Over the course of 5 years, Bloemers said the essence of the film changed from being a story about wildfires to a story about living with wildfire, managing wildfire, and hope for the future. 

“I think that we had done our homework and spent enough time with the material to be able to put together a story, a documentary, a piece of a piece of journalism that compellingly conveyed what the science was telling us, and what we were learning from the community,” he said. 

Researchers demonstrate home ignition in the “Elemental: Reimagine Wildfire” documentary. Credit: Sara Quinn/ElementalFilm.com

Without giving away too many details about the documentary, Bloemers said the film explores ways people can prevent their homes from igniting and burning, even in the most extreme conditions. 

He said the film explains the limits of firefighters and why they can’t always save homes or be everywhere a fire is burning. 

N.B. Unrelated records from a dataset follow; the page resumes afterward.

(** * Diff-Sheriff: the review-extraction pipeline, embedded and verified

    The repository is a Cloudflare Worker written in TypeScript.  Three
    revisions of its [index.ts] are kept side by side:

    - [V1]  ([src/index.ts]): the first pipeline: request checks,
            truncation, one inference call, extraction and validation;
    - [V2]  ([unnamed/part_000]): adds [deriveRecommendation],
            [renderReviewMarkdown] with a recommendation emoji in the
            heading, and [buildInlineComments];
    - [V3]  (the [index.ts] quoted at the end of [README.md]): adds
            [getAiResponseText], the metadata-noise filter, [isTrivialDiff]
            and the single retry; it has no inline comments and a fixed
            heading.

    Functions whose text is the same in all revisions that have them are
    embedded once; the others live in a module per revision.  Built-ins of
    the JavaScript runtime ([JSON.parse], regular expressions, number
    printing, ...) are the fields of the class [JSRuntime]; the inference
    binding is a field of [Env]; the calls made to it are recorded in a
    [World] that the handlers thread through.

    Strings are sequences of UTF-16 code units, so [length], [slice] and
    [indexOf] count what JavaScript counts.  The copy of [V3] in [README.md]
    holds its non-ASCII literals as the characters of a Windows-1252
    misreading of UTF-8 text (what was an em dash is the three characters
    U+00E2 U+20AC U+201D, and so on); the literals of [V3] below are those
    characters, as the file has them.  Two of them do not show: a no-break
    space (U+00A0) in the header of the medium bucket and a soft hyphen
    (U+00AD) in the header of the recommendation. *)

From Stdlib Require Import List ZArith NArith Lia Bool.
From Stdlib Require String Ascii DecimalString.
From Stdlib Require Import SpecFloat Permutation.
Import ListNotations String.StringSyntax.

Set Implicit Arguments.
Local Open Scope Z_scope.

(* ================================================================== *)
(** ** JavaScript strings: sequences of UTF-16 code units *)
(* ================================================================== *)

Definition code_unit := N.
Definition jsstring := list code_unit.
(** X9. [saveSettings(key, value)] stores the record [{ key, value }]
    under [key], in the place of an earlier one, and leaves the other
    records alone.  [getSettings] does not read it back: it returns
    [undefined] for every valid key, since what it awaits is the request
    object, not the record. *)
Theorem saveSettings_not_read_back key k value s r s' :
  settings_ready s →
  Db.key_of_value key = Some k →
  Db.saveSettings key value s = (r, s') →
  r = Ok tt ∧
  setting (opened s') k = Some [("key", key); ("value", value)] ∧
  (∀ k', k' ≠ k → setting (opened s') k' = setting (opened s) k') ∧
  ∀ key', is_Some (Db.key_of_value key') →
          (Db.getSettings key' s').1 = Ok None.
Proof.
  intros (store & Hstore & Hpath) Hkey.
  unfold Db.saveSettings, bind at 1. rewrite openDB_run.
  unfold bind at 1, Db.transaction at 1. simpl idb. simpl default.
  rewrite Hstore. unfold Db.put. cbn [tx_store tx_failed tx_name].
  rewrite Hpath. cbn [Db.property]. rewrite String.eqb_refl, Hkey.
  unfold bind, Db.complete, modify, lift. cbn [tx_store tx_failed tx_name].
  intros [= <- <-]. split; [done|].
  set (item := [("key", key); ("value", value)]).
  set (store' := mkStore _ _ _ _).
  assert (opened (set_idb (Some (<["settings" := store']> (opened s)))
                          (set_idb (Some (opened s)) s)) !! "settings"
          = Some store') as Hstore'.
  { rewrite opened_set_idb. apply lookup_insert_eq. }
  unfold setting. rewrite Hstore', Hstore. simpl. split_and!.
  - destruct (find_by_key_insert k item (Db.delete_record k (records store)))
      as [-> | Hin]; [done|].
    by apply delete_record_absent in Hin.
  - intros k' Hne.
    by rewrite find_by_key_insert_ne, find_by_key_delete_ne.
  - intros key' [k' Hkey']. by erewrite getSettings_run.
Qed.

Lemma saveSettings_not_read_back_witness :
  let s' := (Db.saveSettings (JStr "theme") (JStr "dark") Restored.before).2 in
  setting (opened s') (KStr "theme")
  = Some [("key", JStr "theme"); ("value", JStr "dark")] ∧
  (Db.getSettings (JStr "theme") s').1 = Ok None.
Proof.
  intros s'.
  destruct (Db.saveSettings (JStr "theme") (JStr "dark") Restored.before)
    as [r s1] eqn:Hrun.
  apply (saveSettings_not_read_back _ (KStr "theme")) in Hrun
    as (_ & Hput & _ & Hget); [| | reflexivity].
  - split; [exact Hput|]. apply Hget. by eexists.
  - exists (mkStore "key" false 1 [(KStr "theme", Restored.old_setting)]).
    split; [|reflexivity].
    unfold opened, Restored.before. simpl.
    rewrite lookup_insert_ne by done. by rewrite lookup_insert_eq.
Defined.

(** * Clearing, exporting and importing the whole database *)

(** The records of a store carry their keys, and no key occurs twice. *)
Definition store_well_kept (store : ObjectStore) : Prop :=
  Forall (fun r => item_key (keyPath store) r.2 = Some r.1) (records store) ∧
  NoDup (records store).*1.

(** The five stores exist and are well kept. *)
Definition well_kept (d : Database) : Prop :=
  Forall (fun storeName =>
            ∃ store, d !! storeName = Some store ∧ store_well_kept store)
         Db.stores.

Section WholeDatabase.
Context {H : Host}.

Lemma transaction_run db storeName s d store :
  idb s = Some d → d !! storeName = Some store →
  Db.transaction db storeName s
  = (Ok (mkTx storeName store false (n_task s)), s).
Proof.
  intros Hidb Hstore. unfold Db.transaction. rewrite Hidb. simpl.
  by rewrite Hstore.
Qed.

Lemma transaction_missing db storeName s d :
  idb s = Some d → d !! storeName = None →
  Db.transaction db storeName s = (Throw "NotFoundError", s).
Proof.
  intros Hidb Hstore. unfold Db.transaction. rewrite Hidb. simpl.
  by rewrite Hstore.
Qed.
Lemma keyTab_witness :
  outcome (@dispatch plainModel "keyTab" (PKeyboardEvent true) indentedParagraph) =
  outcome (@dispatch plainModel "outdentContent" PUndefined indentedParagraph).
Proof.
  exact (@keyTab_same_as_direct_dispatch plainModel indentedParagraph true
           PUndefined eq_refl).
Defined.

Lemma boolean_commands_witness :
  @dispatch plainModel "deleteWord" (PBoolean true)
     (sampleEditor ParagraphNode 0 "hello" (Some (NodeSelection [GenKey 1]))) =
    Ok (false,
        after (_editorState
                 (sampleEditor ParagraphNode 0 "hello"
                    (Some (NodeSelection [GenKey 1]))))
              [EExecCommand "deleteWord" (PBoolean true)]
              (sampleEditor ParagraphNode 0 "hello"
                 (Some (NodeSelection [GenKey 1])))).
Proof.
  apply (@boolean_commands_decline_without_range plainModel); [|reflexivity].
  right; left.
Defined.

(** The sample tree satisfies the invariant. *)
Lemma blockWithTwoChildren_tree cls :
  TreeInvariant (nodes (blockWithTwoChildren cls)).
Proof.
  assert (forall k n, nodes (blockWithTwoChildren cls) !! k = Some n ->
    (k = RootKey /\ n = mkNode RootNode None [GenKey 1; GenKey 4] EmptyString 0 None EmptyString) \/
    (k = GenKey 1 /\
     n = mkNode cls (Some RootKey) [GenKey 2; GenKey 3] EmptyString 0 (Some rtl) EmptyString) \/
    (k = GenKey 2 /\ n = mkNode TextNode (Some (GenKey 1)) [] EmptyString 0 None "ab") \/
    (k = GenKey 3 /\ n = mkNode TextNode (Some (GenKey 1)) [] EmptyString 0 None "cd") \/
    (k = GenKey 4 /\ n = mkNode ParagraphNode (Some RootKey) [] EmptyString 0 None EmptyString))
    as Hcases.
  { intros k n Hk. unfold blockWithTwoChildren, nodes in Hk. simpl in Hk.
    repeat (apply lookup_insert_Some in Hk as [[<- <-]|[? Hk]]; [tauto|]).
    by rewrite lookup_empty in Hk. }
  split.
  - intros k n c Hk Hc.
    destruct (Hcases k n Hk) as [[-> ->]|[[-> ->]|[[-> ->]|[[-> ->]|[-> ->]]]]];
      simpl in Hc;
      repeat (apply elem_of_cons in Hc as [->|Hc]);
      try (by apply elem_of_nil in Hc);
      eexists; split; by vm_compute.
  - intros k n p Hk Hp.
    destruct (Hcases k n Hk) as [[-> ->]|[[-> ->]|[[-> ->]|[[-> ->]|[-> ->]]]]];
      simpl in Hp; try done; injection Hp as <-;
      eexists; (split; [by vm_compute|]); simpl;
      repeat first [apply list_elem_of_here | apply list_elem_of_further].
  - intros k n Hk.
    destruct (Hcases k n Hk) as [[-> ->]|[[-> ->]|[[-> ->]|[[-> ->]|[-> ->]]]]];
      simpl; apply (bool_decide_unpack _); by vm_compute.
  - exists (fun k => match k with
                     | RootKey => 0
                     | GenKey 1 | GenKey 4 => 1
                     | GenKey _ => 2
                     end%nat).
    intros k n p Hk Hp.
    destruct (Hcases k n Hk) as [[-> ->]|[[-> ->]|[[-> ->]|[[-> ->]|[-> ->]]]]];
      simpl in Hp; try done; injection Hp as <-; simpl; lia.
Qed.

Lemma blockWithTwoChildren_keys cls : keysBelowCounter (blockWithTwoChildren cls).
Proof.
  intros i [n Hn]. unfold blockWithTwoChildren, nodes in Hn. simpl in *.
  repeat (apply lookup_insert_Some in Hn as [[Hk _]|[_ Hn]];
          [try done; injection Hk as <-; lia|]).
  by rewrite lookup_empty in Hn.
Qed.

Lemma collapseAtStart_witness :
  exists e',
    collapseAtStartOf (HeadingNode h2) (GenKey 1)
      (blockWithTwoChildren (HeadingNode h2)) = Ok (true, e') /\
    nodes e' !! GenKey 5 =
      Some (mkNode ParagraphNode (Some RootKey) [GenKey 2; GenKey 3] EmptyString 0 None EmptyString) /\
    nodes e' !! GenKey 1 =
      Some (mkNode (HeadingNode h2) None [] EmptyString 0 (Some rtl) EmptyString) /\
    (__parent <$> nodes e' !! GenKey 2) = Some (Some (GenKey 5)) /\
    (__parent <$> nodes e' !! GenKey 3) = Some (Some (GenKey 5)).
Proof.
  destruct (collapseAtStart_moves_children
              (blockWithTwoChildren (HeadingNode h2)) (GenKey 1)
              (mkNode (HeadingNode h2) (Some RootKey) [GenKey 2; GenKey 3]
                      EmptyString 0 (Some rtl) EmptyString)
              RootKey
              (blockWithTwoChildren_tree _) (blockWithTwoChildren_keys _)
              eq_refl eq_refl eq_refl)
    as (_ & pn & l1 & l2 & e' & Hrun & _ & _ & Hpara & _ & Hthis & Hkids & _).
  exists e'. split; [exact Hrun|]. split; [exact Hpara|]. split; [exact Hthis|].
  split.
  - rewrite (Hkids (GenKey 2) (mkNode TextNode (Some (GenKey 1)) [] EmptyString 0 None "ab"));
      [done| left | done].
  - rewrite (Hkids (GenKey 3) (mkNode TextNode (Some (GenKey 1)) [] EmptyString 0 None "cd"));
      [done| right; left | done].
Defined.

Lemma insertNewAfter_witness :
  exists e',
    insertNewAfterOf QuoteNode (GenKey 1) (blockWithTwoChildren QuoteNode) =
      Ok (GenKey 5, e') /\
    nodes e' !! GenKey 5 =
      Some (mkNode ParagraphNode (Some RootKey) [] EmptyString 0 (Some rtl) EmptyString) /\
    nodes e' !! GenKey 1 = nodes (blockWithTwoChildren QuoteNode) !! GenKey 1.
Proof.
  destruct (insertNewAfter_inserts_paragraph
              (blockWithTwoChildren QuoteNode) (GenKey 1)
              (mkNode QuoteNode (Some RootKey) [GenKey 2; GenKey 3]
                      EmptyString 0 (Some rtl) EmptyString)
              RootKey
              (blockWithTwoChildren_tree _) (blockWithTwoChildren_keys _)
              eq_refl eq_refl eq_refl)
    as (_ & pn & l1 & l2 & e' & Hrun & _ & _ & _ & Hpara & Hrest & _).
  exists e'. split; [exact Hrun|]. split; [exact Hpara|].
  by apply Hrest.
Defined.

Much of the documentary is also devoted to research and includes interviews with top scientists in the country who study forest and timber land management. Native people from the Karuk and Yurok Tribes in Northern California also explain how their people have traditionally used controlled burns to prevent massive forest fires. 

“I think part of the goal in making this film is to show people that are using fire for its benefits,” Bloemers said. 

Since film production ended, he said more fires have burned across the West and Bloemers knows there are more stories to tell about how these more recent disasters have affected people. He and the team are already thinking about future projects and what comes next.